En mi pecho hay lagrimas de dolor.
Todos charlando alegremente en la sala
ríen y debaten temas que desconozco,
los escucho desde aqui, desde mi rincón,
desde donde veo pasar mi vida gris,
aburrida y cansada de ignorancia.
Llovió, y sigue tronando allá a lo lejos,
parece que esta noche será de llanto.
Suspiro, sola, quieta en la oscuridad,
nada pasa, estoy vacía de vacíos llenos,
escucho las risas y el llanto del pequeño
que llegó a revivir mi corazón muerto
sepultado en un cuerpo que ocupa un lugar
que a otra pertenece. Hay dolor de muerte
en esta vida que solo me da tristezas,
sufrimientos y que no merezco vivirla.
Llueve otra vez, caen lagrimas del cielo
herido nutriendo la tierra enferma
que mi pie a pisado adolorido y sangrante.
Hay espinas en el camino de mi existencia.
Sangra una herida que no cerrará nunca.
El aire entra friolento por la ventana
siempre abierta de mis ilusiones rotas,
besa mi mejilla mojada de lagrimas frías,
trae un recuerdo que es desprecio cruel,
trae un olvido que inventó la noche.
Escribo a oscuras, se fue la luz eléctrica
después que el cielo gritó ensordeciéndome.
Escribo palabras de sangre transparente.
En gotas les dejo mi dolor y versos a nadie.
Aquí dejo derramada la rabia que siento
por ser un fracaso y no servir para nada.
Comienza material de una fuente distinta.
(* ===== verification/TrieCanon.v ===== *)
(** * The shape of a trie is determined by its contents (lemmas for trie.rs)

    Keys as nibbles; and, for tables built by insertion alone, the root as a
    function of the contents ([canonical]) and the contents as a function of
    the root ([contents_agree], or a clash of digests). *)
From stdpp Require Import base numbers list gmap strings.
From Stdlib Require Import ZArith Lia.
From S2P Require Import Prelude Types Crypto Slices Trie TrieFacts.
#[local] Open Scope Z_scope.

(** ** Keys *)
Lemma byte_split b : is_byte b ->
  is_nibble (Z.shiftr b 4) /\ is_nibble (Z.land b 15) /\ b = 16 * Z.shiftr b 4 + Z.land b 15.
Proof.
  intros Hb. change 15 with (Z.ones 4). rewrite Z.land_ones, Z.shiftr_div_pow2 by lia.
  unfold is_byte, is_nibble in *. change (2 ^ 4) with 16.
  pose proof (Z.div_mod b 16). pose proof (Z.mod_pos_bound b 16).
  pose proof (Z.div_pos b 16). pose proof (Z.div_lt_upper_bound b 16 16). lia.
Qed.
Lemma key_nibbles key : Forall is_byte key -> Forall is_nibble (key_to_nibbles key).
Proof. induction 1 as [|b key Hb]; simpl; [done|]. apply byte_split in Hb as (? & ? & _). by auto. Qed.
Lemma key_nibbles_length key : length (key_to_nibbles key) = (2 * length key)%nat.
Proof. induction key; simpl; lia. Qed.

(** A key whose nibbles begin another's is a prefix of it. *)
Lemma key_nibbles_prefix k k' rest : Forall is_byte k -> Forall is_byte k' ->
  key_to_nibbles k' = (key_to_nibbles k ++ rest)%list -> exists r, k' = (k ++ r)%list.
Proof.
  intros Hk. revert k'. induction Hk as [|b k Hb _ IH]; intros k' Hk' E; [by exists k'|].
  destruct Hk' as [|b' k' Hb' Hk']; [done|]. simpl in E. injection E as E1 E2 E3.
  destruct (IH k' Hk' E3) as [r ->]. exists r. simpl. f_equal.
  apply byte_split in Hb as (_ & _ & ->), Hb' as (_ & _ & ->). by rewrite E1, E2.
Qed.
Lemma key_nibbles_inj k k' : Forall is_byte k -> Forall is_byte k' ->
  key_to_nibbles k' = key_to_nibbles k -> k' = k.
Proof.
  intros Hk Hk' E. destruct (key_nibbles_prefix k k' []) as [r ->]; [done..|by rewrite app_nil_r|].
  apply (f_equal length) in E. rewrite !key_nibbles_length, length_app in E.
  destruct r; [by rewrite app_nil_r|simpl in E; lia].
Qed.

Section trie.
Context `{CL : CryptoLib} `{SJ : ToVec TrieNode}.

(** ** From contents to root *)

(** Every node but the empty one holds a key. *)
Lemma stored_holds nodes h : inv true nodes -> is_Some (nodes !! h) -> h <> HASH_ZERO ->
  exists s v, holds nodes h s v.
Proof.
  intros [_ Hinv] [n Hn] Hnz. destruct (Hinv h n Hn Hnz) as [_ Hwf].
  setoid_rewrite (holds_at _ _ _ _ _ Hn). destruct n as [|k x|p c|cs b]; simpl in *.
  - done.
  - by exists k, x.
  - destruct Hwf as (_ & _ & _ & s & v & Hs). exists (p ++ s)%list, v. by eauto.
  - destruct Hwf as (_ & _ & (s & v & _ & _ & Hs & _)); [done|]. by eauto.
Qed.

Definition same_contents (nodes1 : Nodes) (n1 : TrieNode) (nodes2 : Nodes) (n2 : TrieNode) : Prop :=
  forall s v, node_holds nodes1 n1 s v <-> node_holds nodes2 n2 s v.
Lemma same_contents_sym nodes1 n1 nodes2 n2 :
  same_contents nodes1 n1 nodes2 n2 -> same_contents nodes2 n2 nodes1 n1.
Proof. intros H s v. symmetry. apply H. Qed.

(** Two keys of the node differ at their head. *)
Definition parts (nodes : Nodes) (n : TrieNode) : Prop :=
  exists s1 v1 s2 v2, node_holds nodes n s1 v1 /\ node_holds nodes n s2 v2 /\ head s1 <> head s2.
Lemma branch_parts nodes cs b : wf_node true nodes (Branch cs b) -> parts nodes (Branch cs b).
Proof. intros (_ & _ & Hst). by apply Hst. Qed.
Lemma leaf_unparted nodes k x : ~ parts nodes (Leaf k x).
Proof. intros (s1 & v1 & s2 & v2 & [-> _] & [-> _] & ?). done. Qed.
Lemma extension_unparted nodes p c : p <> [] -> ~ parts nodes (Extension p c).
Proof.
  intros Hp (s1 & v1 & s2 & v2 & (t1 & -> & _) & (t2 & -> & _) & Hne). by destruct p.
Qed.
Lemma parts_same nodes1 n1 nodes2 n2 :
  same_contents nodes1 n1 nodes2 n2 -> parts nodes1 n1 -> parts nodes2 n2.
Proof.
  intros Hs (s1 & v1 & s2 & v2 & H1 & H2 & ?). apply Hs in H1, H2. by exists s1, v1, s2, v2.
Qed.
(** The child of an extension is a branch. *)
Lemma extension_child nodes p c : inv true nodes -> wf_node true nodes (Extension p c) ->
  is_Some (nodes !! c) /\ c <> HASH_ZERO /\
  exists s1 v1 s2 v2, holds nodes c s1 v1 /\ holds nodes c s2 v2 /\ head s1 <> head s2.
Proof.
  intros Hinv (_ & _ & (cs & b & Hc) & _).
  assert (Hnz : c <> HASH_ZERO) by by eapply stored_nonzero.
  split; [by eexists|]. split; [done|]. setoid_rewrite (holds_at _ _ _ _ _ Hc).
  apply branch_parts. by apply (proj2 Hinv c).
Qed.
Lemma leaf_extension_differ nodes1 k x nodes2 p c : inv true nodes2 ->
  wf_node true nodes2 (Extension p c) -> ~ same_contents nodes1 (Leaf k x) nodes2 (Extension p c).
Proof.
  intros Hinv Hwf Hs.
  destruct (extension_child _ _ _ Hinv Hwf) as (_ & _ & s1 & v1 & s2 & v2 & H1 & H2 & Hne).
  destruct (proj2 (Hs (p ++ s1)%list v1)) as [E1 _]; [by exists s1|].
  destruct (proj2 (Hs (p ++ s2)%list v2)) as [E2 _]; [by exists s2|].
  rewrite <- E2 in E1. apply app_inv_head in E1. by subst.
Qed.

(** The prefix of an extension is the longest one its keys share. *)
Lemma extension_prefix nodes1 p c nodes2 q d : inv true nodes1 ->
  wf_node true nodes1 (Extension p c) ->
  same_contents nodes1 (Extension p c) nodes2 (Extension q d) -> exists e, p = (q ++ e)%list.
Proof.
  intros Hinv Hwf Hs.
  destruct (extension_child _ _ _ Hinv Hwf) as (_ & _ & s1 & v1 & s2 & v2 & H1 & H2 & Hne).
  destruct (proj1 (Hs (p ++ s1)%list v1)) as (t1 & E1 & _); [by exists s1|].
  destruct (proj1 (Hs (p ++ s2)%list v2)) as (t2 & E2 & _); [by exists s2|].
  apply app_eq_inv in E1 as [(e & -> & ->)|(e & -> & ->)]; [by exists e|].
  exists []. rewrite app_nil_r. destruct e as [|i e]; [by rewrite app_nil_r|].
  rewrite <- (assoc_L app) in E2. apply app_inv_head in E2 as ->. done.
Qed.

Definition canonical_at (L : nat) : Prop := forall nodes1 nodes2 h1 h2,
  inv true nodes1 -> inv true nodes2 -> is_Some (nodes1 !! h1) -> is_Some (nodes2 !! h2) ->
  (forall s v, holds nodes1 h1 s v -> length s = L) ->
  (forall s v, holds nodes1 h1 s v <-> holds nodes2 h2 s v) -> h1 = h2.

Lemma extension_canonical L nodes1 p c nodes2 q d :
  (forall L', (L' < L)%nat -> canonical_at L') -> inv true nodes1 -> inv true nodes2 ->
  wf_node true nodes1 (Extension p c) -> wf_node true nodes2 (Extension q d) ->
  (forall s v, node_holds nodes1 (Extension p c) s v -> length s = L) ->
  same_contents nodes1 (Extension p c) nodes2 (Extension q d) -> Extension p c = Extension q d.
Proof.
  intros IH Hi1 Hi2 Hw1 Hw2 HL Hs.
  destruct (extension_prefix _ _ _ _ _ _ Hi1 Hw1 Hs) as [e1 E1].
  destruct (extension_prefix _ _ _ _ _ _ Hi2 Hw2 (same_contents_sym _ _ _ _ Hs)) as [e2 E2].
  assert (p = q) as ->.
  { rewrite E2 in E1. rewrite <- (assoc_L app) in E1. rewrite <- (app_nil_r p) in E1 at 1.
    apply app_inv_head in E1. symmetry in E1. apply app_nil in E1 as [-> _]. by rewrite app_nil_r in E2. }
  f_equal. destruct (extension_child _ _ _ Hi1 Hw1) as (Hc & _ & s0 & v0 & _ & _ & H0 & _).
  destruct (extension_child _ _ _ Hi2 Hw2) as (Hd & _).
  assert (Hlen : forall s v, holds nodes1 c s v -> (length q + length s)%nat = L).
  { intros s v Hh. rewrite <- length_app. apply (HL _ v). by exists s. }
  apply (IH (length s0)) with (nodes1 := nodes1) (nodes2 := nodes2); [|done..| |].
  - destruct Hw1 as (? & _). pose proof (Hlen _ _ H0). destruct q; [done|simpl in *; lia].
  - intros s v Hh. pose proof (Hlen _ _ H0). pose proof (Hlen _ _ Hh). lia.
  - intros s v. destruct (Hs (q ++ s)%list v) as [H1 H2]. split; intros Hh.
    + destruct H1 as (t & ?%app_inv_head & ?); [by exists s|by subst].
    + destruct H2 as (t & ?%app_inv_head & ?); [by exists s|by subst].
Qed.

(** Equal slots, once what they lead to is equal *)
Lemma slot_eq (nodes1 nodes2 : Nodes) (cs1 cs2 : list (option Hash)) k o1 o2 :
  (forall i c, cs1 !! i = Some (Some c) -> is_Some (nodes1 !! c) /\ c <> HASH_ZERO) ->
  (forall i c, cs2 !! i = Some (Some c) -> is_Some (nodes2 !! c) /\ c <> HASH_ZERO) ->
  cs1 !! k = Some o1 -> cs2 !! k = Some o2 ->
  default HASH_ZERO o1 = default HASH_ZERO o2 -> o1 = o2.
Proof.
  intros H1 H2 E1 E2 E. destruct o1 as [c1|], o2 as [c2|]; simpl in E; try done.
  - by subst.
  - by destruct (H1 _ _ E1).
  - by destruct (H2 _ _ E2).
Qed.
Lemma branch_canonical L nodes1 cs1 b1 nodes2 cs2 b2 :
  (forall L', (L' < L)%nat -> canonical_at L') -> inv true nodes1 -> inv true nodes2 ->
  wf_node true nodes1 (Branch cs1 b1) -> wf_node true nodes2 (Branch cs2 b2) ->
  (forall s v, node_holds nodes1 (Branch cs1 b1) s v -> length s = L) ->
  same_contents nodes1 (Branch cs1 b1) nodes2 (Branch cs2 b2) -> Branch cs1 b1 = Branch cs2 b2.
Proof.
  intros IH Hi1 Hi2 Hw1 Hw2 HL Hs. f_equal.
  - destruct (branch_parts _ _ _ Hw1) as (s1 & v1 & s2 & v2 & Hh1 & Hh2 & Hne).
    assert (0 < L)%nat.
    { apply HL in Hh1, Hh2. destruct L; [|lia]. by destruct s1, s2. }
    destruct Hw1 as (Hl1 & Hc1 & _), Hw2 as (Hl2 & Hc2 & _).
    apply list_eq_same_length with (n := 16%nat); [done..|]. intros k o1 o2 Hk E1 E2.
    apply (slot_eq nodes1 nodes2 cs1 cs2 k); [done..|].
    assert (Hn1 := fun s v => slot_holds true nodes1 cs1 b1 (Z.of_nat k) o1 s v Hi1 ltac:(lia)).
    assert (Hn2 := fun s v => slot_holds true nodes2 cs2 b2 (Z.of_nat k) o2 s v Hi2 ltac:(lia)).
    rewrite Nat2Z.id in Hn1, Hn2.
    apply (IH (L - 1)%nat) with (nodes1 := nodes1) (nodes2 := nodes2); [lia|done..| | | |].
    + destruct o1 as [c|]; simpl; [by eapply Hc1|]. rewrite (proj1 Hi1). by eexists.
    + destruct o2 as [c|]; simpl; [by eapply Hc2|]. rewrite (proj1 Hi2). by eexists.
    + intros s v Hh. apply Hn1, HL in Hh; [|done]. simpl in Hh. lia.
    + intros s v. rewrite <- Hn1, <- Hn2 by done. apply Hs.
  - apply option_eq. intros v. apply (Hs [] v).
Qed.

Lemma node_canonical L nodes1 n1 nodes2 n2 :
  (forall L', (L' < L)%nat -> canonical_at L') -> inv true nodes1 -> inv true nodes2 ->
  wf_node true nodes1 n1 -> wf_node true nodes2 n2 ->
  (forall s v, node_holds nodes1 n1 s v -> length s = L) ->
  same_contents nodes1 n1 nodes2 n2 -> n1 = n2.
Proof.
  intros IH Hi1 Hi2 Hw1 Hw2 HL Hs. pose proof (same_contents_sym _ _ _ _ Hs) as Hs'.
  destruct n1 as [|k1 x1|p1 c1|cs1 b1], n2 as [|k2 x2|p2 c2|cs2 b2]; try done.
  - destruct (proj1 (Hs k1 x1)) as [-> ->]; done.
  - by destruct (leaf_extension_differ nodes1 k1 x1 nodes2 p2 c2).
  - by destruct (leaf_unparted _ _ _ (parts_same _ _ _ _ Hs' (branch_parts _ _ _ Hw2))).
  - by destruct (leaf_extension_differ nodes2 k2 x2 nodes1 p1 c1).
  - by apply (extension_canonical L nodes1 _ _ nodes2).
  - by destruct (extension_unparted _ _ _ (proj1 Hw1) (parts_same _ _ _ _ Hs' (branch_parts _ _ _ Hw2))).
  - by destruct (leaf_unparted _ _ _ (parts_same _ _ _ _ Hs (branch_parts _ _ _ Hw1))).
  - by destruct (extension_unparted _ _ _ (proj1 Hw2) (parts_same _ _ _ _ Hs (branch_parts _ _ _ Hw1))).
  - by apply (branch_canonical L nodes1 _ _ nodes2).
Qed.

Lemma canonical L : canonical_at L.
Proof.
  induction (lt_wf L) as [L _ IH]. intros nodes1 nodes2 h1 h2 Hi1 Hi2 Hs1 Hs2 HL Hh.
  assert (Hempty : forall nodes s v, inv true nodes -> ~ holds nodes HASH_ZERO s v).
  { intros nodes s v [Hz _] Hs. by apply (holds_at _ _ _ _ _ Hz) in Hs. }
  destruct (decide (h1 = HASH_ZERO)) as [->|Hz1], (decide (h2 = HASH_ZERO)) as [->|Hz2]; [done|..].
  - destruct (stored_holds nodes2 h2) as (s & v & Hs); [done..|].
    apply Hh in Hs. by destruct (Hempty nodes1 s v).
  - destruct (stored_holds nodes1 h1) as (s & v & Hs); [done..|].
    apply Hh in Hs. by destruct (Hempty nodes2 s v).
  - destruct Hs1 as [n1 Hn1], Hs2 as [n2 Hn2].
    destruct (proj2 Hi1 h1 n1 Hn1 Hz1) as [-> Hw1], (proj2 Hi2 h2 n2 Hn2 Hz2) as [-> Hw2].
    f_equal. apply (node_canonical L nodes1 n1 nodes2 n2); [done..| |].
    + intros s v Hs. apply (HL s v). by apply (holds_at _ _ _ _ _ Hn1).
    + intros s v. by rewrite <- (holds_at _ _ _ _ _ Hn1), <- (holds_at _ _ _ _ _ Hn2).
Qed.

(** ** From root to contents *)
Lemma contents_agree strict nodes1 nodes2 h s v : inv strict nodes1 -> inv strict nodes2 ->
  is_Some (nodes2 !! h) -> holds nodes1 h s v -> node_clash \/ holds nodes2 h s v.
Proof.
  intros Hi1 Hi2 Hh Hs. revert Hh.
  assert (Hsame : forall h n, nodes1 !! h = Some n -> is_Some (nodes2 !! h) ->
            node_clash \/ (nodes2 !! h = Some n /\ (h = HASH_ZERO \/ wf_node strict nodes2 n))).
  { intros g n Hn [m Hm]. destruct (decide (g = HASH_ZERO)) as [->|Hnz].
    - right. rewrite (proj1 Hi1) in Hn. rewrite (proj1 Hi2). by auto.
    - destruct (proj2 Hi1 g n Hn Hnz) as [E1 _], (proj2 Hi2 g m Hm Hnz) as [E2 Hw].
      destruct (decide (n = m)) as [->|?]; [by auto|]. left; left. exists n, m. split; congruence. }
  induction Hs as [h k x Hn|h p c s x Hn _ IH|h cs x Hn|h cs b i c s x Hn Hi Hcs _ IH];
    intros Hh; (destruct (Hsame _ _ Hn Hh) as [?|[Hm Hw]]; [by left|]).
  - right. by apply holds_leaf.
  - destruct Hw as [->|(_ & _ & (? & ? & Hc) & _)]; [rewrite (proj1 Hi2) in Hm; done|].
    destruct IH as [?|?]; [by eexists|by left|]. right. by eapply holds_ext.
  - right. by eapply holds_here.
  - destruct Hw as [->|(_ & Hc & _)]; [rewrite (proj1 Hi2) in Hm; done|].
    destruct IH as [?|?]; [by eapply Hc|by left|]. right. by eapply holds_child.
Qed.
End trie.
Es noche, los escucho aun conversando.
Ya no veo, la oscuridad cubre mi alma.
Hay recuerdos que duelen y envenenan.
Sigue lloviendo afuera intensamente
y los rayos iluminan de vez en cuando
el cuarto donde me desangro en letras
que apuñalan el papel donde escribo.
Debo poner fin a estas palabras hirientes
porque a regresado la electricidad
a esta noche de lluvia y vacíos llenos.